(** A run of at most 4300 decimal digits lexes as one [int] literal with
    its decimal value (leading zeros allowed, as [int()] allows them); a
    longer run raises the [ValueError] of [int()]'s digit limit. In
    particular the decimal text of a natural number of at most 4300 digits
    lexes back to that number. *)
Theorem lex_decimal_integer :
  (forall (c : ascii) (s : string), forall_chars Lexer.isdigit (String c s) = true ->
     (String.length (String c s) <= 4300)%nat ->
     Lexer.parse (String c s)
     = Some (inr [TLiteral (LInt (Lexer.digits_value (String c s)))]))
  /\ (forall (c : ascii) (s : string), forall_chars Lexer.isdigit (String c s) = true ->
     (4300 < String.length (String c s))%nat ->
     Lexer.parse (String c s)
     = Some (inl (ValueError ("Exceeds the limit (4300 digits) for integer string conversion: value has "
                              ++ pretty (String.length (String c s))
                              ++ " digits; use sys.set_int_max_str_digits() to increase the limit"))))
  /\ (forall n : N, (String.length (pretty n) <= 4300)%nat ->
     Lexer.parse (pretty n) = Some (inr [TLiteral (LInt (Z.of_N n))])).
Proof.
  assert (Hstart : forall (c : ascii) (s : string), forall_chars Lexer.isdigit (String c s) = true ->
     Lexer.parse (String c s)
     = match Lexer.int_token (String c s) EmptyString with
       | inl e => Some (inl e)
       | inr (t, _) => Some (inr [t])
       end).
  { intros c s H. pose proof H as H'. cbn [forall_chars] in H'. apply andb_prop in H' as [Hc _].
    destruct (LexerFacts.digit_not_symbol c Hc) as (E1 & E2 & E3 & E4 & E5).
    unfold Lexer.parse. cbn [String.length Lexer.parse_loop]. unfold Lexer.next_token.
    cbn [Lexer.skip_spaces]. rewrite E1, E2, E3, E4, E5, Hc.
    unfold Lexer._get_number_token. rewrite (LexerFacts.span_all _ _ H).
    unfold Lexer.int_token. destruct (Lexer.int_of_digits _); reflexivity. }
  assert (Hrun : forall (c : ascii) (s : string), forall_chars Lexer.isdigit (String c s) = true ->
     (String.length (String c s) <= 4300)%nat ->
     Lexer.parse (String c s)
     = Some (inr [TLiteral (LInt (Lexer.digits_value (String c s)))])).
  { intros c s H Hl. rewrite (Hstart c s H).
    unfold Lexer.int_token, Lexer.int_of_digits.
    replace (4300 <? String.length (String c s))%nat with false
      by (symmetry; apply Nat.ltb_ge; exact Hl).
    reflexivity. }
  split; [exact Hrun|]. split.
  - intros c s H Hl. rewrite (Hstart c s H).
    unfold Lexer.int_token, Lexer.int_of_digits.
    replace (4300 <? String.length (String c s))%nat with true
      by (symmetry; apply Nat.ltb_lt; exact Hl).
    reflexivity.
  - intros n Hl.
    destruct (LexerFacts.pretty_N_digits n) as (H1 & H2 & H3).
    destruct (pretty n) as [|c s] eqn:E; [contradiction|].
    rewrite (Hrun c s H1 Hl), H2. reflexivity.
Qed.

Module LexerFacts2.
Import Lexer.

Lemma identifier_char_not_symbol (c : ascii) :
  identifier_char c = true -> isdigit c = false ->
  Ascii.eqb c " " = false /\ Ascii.eqb c newline = false /\ in_str c "([{" = false
  /\ in_str c ")]}" = false /\ Ascii.eqb c ":" = false /\ isdigit c = false
  /\ (Ascii.eqb c squote || Ascii.eqb c dquote) = false /\ in_str c OPERATOR_SYMBOLS = false.
Proof.
  intros H Hd. destruct c as [[] [] [] [] [] [] [] []]; vm_compute in H, Hd |- *; easy.
Qed.

Lemma quote_not_symbol (q : ascii) :
  q = squote \/ q = dquote ->
  Ascii.eqb q " " = false /\ Ascii.eqb q newline = false /\ in_str q "([{" = false
  /\ in_str q ")]}" = false /\ Ascii.eqb q ":" = false /\ isdigit q = false
  /\ (Ascii.eqb q squote || Ascii.eqb q dquote) = true /\ Ascii.eqb q backslash = false.
Proof. intros [->| ->]; vm_compute; easy. Qed.

Lemma string_body_plain (quot : ascii) (s : string) :
  forall fuel res rest, forall_chars (plain_char quot) s = true -> (String.length s < fuel)%nat ->
  string_body fuel quot (s ++ String quot rest) res
  = Some (inr (res ++ map code (list_ascii_of_string s), rest)).
Proof.
  induction s as [|c s IH]; intros fuel res rest Hs Hf; destruct fuel as [|f]; try lia.
  - change (EmptyString ++ String quot rest)%string with (String quot rest).
    cbn [string_body]. rewrite Ascii.eqb_refl, app_nil_r. reflexivity.
  - cbn [forall_chars] in Hs. apply andb_prop in Hs as [Hc Hs].
    unfold plain_char in Hc. apply andb_prop in Hc as [Hc Hn]. apply andb_prop in Hc as [Hq Hb].
    apply negb_true_iff in Hq, Hb, Hn.
    change (String c s ++ String quot rest)%string with (String c (s ++ String quot rest)).
    cbn [string_body]. rewrite Hq, Hn, Hb.
    rewrite IH by (cbn [String.length] in Hf; lia || assumption).
    cbn [list_ascii_of_string map]. rewrite <- app_assoc. reflexivity.
Qed.

Lemma string_body_unclosed (quot : ascii) (s : string) :
  forall fuel res, forall_chars (plain_char quot) s = true -> (String.length s < fuel)%nat ->
  string_body fuel quot s res = Some (inl (error "Unexpected EOF")).
Proof.
  induction s as [|c s IH]; intros fuel res Hs Hf; destruct fuel as [|f]; try lia.
  - reflexivity.
  - cbn [forall_chars] in Hs. apply andb_prop in Hs as [Hc Hs].
    unfold plain_char in Hc. apply andb_prop in Hc as [Hc Hn]. apply andb_prop in Hc as [Hq Hb].
    apply negb_true_iff in Hq, Hb, Hn.
    cbn [string_body]. rewrite Hq, Hn, Hb.
    apply IH; [exact Hs|cbn [String.length] in Hf; lia].
Qed.

Lemma string_length_app (s t : string) :
  String.length (s ++ t) = (String.length s + String.length t)%nat.
Proof.
  induction s as [|c s IH]; [reflexivity|].
  change (String c s ++ t)%string with (String c (s ++ t)). cbn [String.length]. rewrite IH.
  reflexivity.
Qed.

End LexerFacts2.

(** A name made of identifier characters that does not start with a digit
    lexes as one [IDENTIFIER] token carrying the whole name. *)
Theorem lex_identifier_word (c : ascii) (s : string) :
  identifier_char c = true -> Lexer.isdigit c = false -> forall_chars identifier_char s = true ->
  Lexer.parse (String c s) = Some (inr [TIdentifier (String c s)]).
Proof.
  intros Hc Hd Hs.
  destruct (LexerFacts2.identifier_char_not_symbol c Hc Hd) as (E1 & E2 & E3 & E4 & E5 & E6 & E7 & E8).
  unfold Lexer.parse. cbn [String.length Lexer.parse_loop]. unfold Lexer.next_token.
  cbn [Lexer.skip_spaces]. rewrite E1, E2, E3, E4, E5, E6, E7.
  unfold Lexer._get_identifier_token. rewrite E8.
  rewrite (LexerFacts.span_all _ (String c s)) by (cbn [forall_chars]; fold (identifier_char c);
                                                  rewrite Hc; exact Hs).
  reflexivity.
Qed.

(** A quoted text with no quote of its kind, no backslash and no newline
    lexes as one [str] literal holding exactly its characters. *)
Theorem lex_plain_string (quot : ascii) (s : string) :
  quot = Lexer.squote \/ quot = Lexer.dquote -> forall_chars (plain_char quot) s = true ->
  Lexer.parse (String quot (s ++ String quot EmptyString))
  = Some (inr [TLiteral (LStr (map Lexer.code (list_ascii_of_string s)))]).
Proof.
  intros Hq Hs.
  destruct (LexerFacts2.quote_not_symbol quot Hq) as (E1 & E2 & E3 & E4 & E5 & E6 & E7 & _).
  unfold Lexer.parse. cbn [String.length Lexer.parse_loop]. unfold Lexer.next_token.
  cbn [Lexer.skip_spaces]. rewrite E1, E2, E3, E4, E5, E6, E7.
  rewrite LexerFacts2.string_body_plain by (try exact Hs; rewrite LexerFacts2.string_length_app; cbn; lia).
  reflexivity.
Qed.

**TASK STATEMENT**
Going back to the entries above, set down exactly the lines that begin at the one with "Some (inl e)" and end at the one with "false /\ isdigit c = false", both included, and nothing else.

**TASK SOLUTION**
       | inl e => Some (inl e)
       | inr (t, _) => Some (inr [t])
       end).
  { intros c s H. pose proof H as H'. cbn [forall_chars] in H'. apply andb_prop in H' as [Hc _].
    destruct (LexerFacts.digit_not_symbol c Hc) as (E1 & E2 & E3 & E4 & E5).
    unfold Lexer.parse. cbn [String.length Lexer.parse_loop]. unfold Lexer.next_token.
    cbn [Lexer.skip_spaces]. rewrite E1, E2, E3, E4, E5, Hc.
    unfold Lexer._get_number_token. rewrite (LexerFacts.span_all _ _ H).
    unfold Lexer.int_token. destruct (Lexer.int_of_digits _); reflexivity. }
  assert (Hrun : forall (c : ascii) (s : string), forall_chars Lexer.isdigit (String c s) = true ->
     (String.length (String c s) <= 4300)%nat ->
     Lexer.parse (String c s)
     = Some (inr [TLiteral (LInt (Lexer.digits_value (String c s)))])).
  { intros c s H Hl. rewrite (Hstart c s H).
    unfold Lexer.int_token, Lexer.int_of_digits.
    replace (4300 <? String.length (String c s))%nat with false
      by (symmetry; apply Nat.ltb_ge; exact Hl).
    reflexivity. }
  split; [exact Hrun|]. split.
  - intros c s H Hl. rewrite (Hstart c s H).
    unfold Lexer.int_token, Lexer.int_of_digits.
    replace (4300 <? String.length (String c s))%nat with true
      by (symmetry; apply Nat.ltb_lt; exact Hl).
    reflexivity.
  - intros n Hl.
    destruct (LexerFacts.pretty_N_digits n) as (H1 & H2 & H3).
    destruct (pretty n) as [|c s] eqn:E; [contradiction|].
    rewrite (Hrun c s H1 Hl), H2. reflexivity.
Qed.

Module LexerFacts2.
Import Lexer.

Lemma identifier_char_not_symbol (c : ascii) :
  identifier_char c = true -> isdigit c = false ->
  Ascii.eqb c " " = false /\ Ascii.eqb c newline = false /\ in_str c "([{" = false
  /\ in_str c ")]}" = false /\ Ascii.eqb c ":" = false /\ isdigit c = false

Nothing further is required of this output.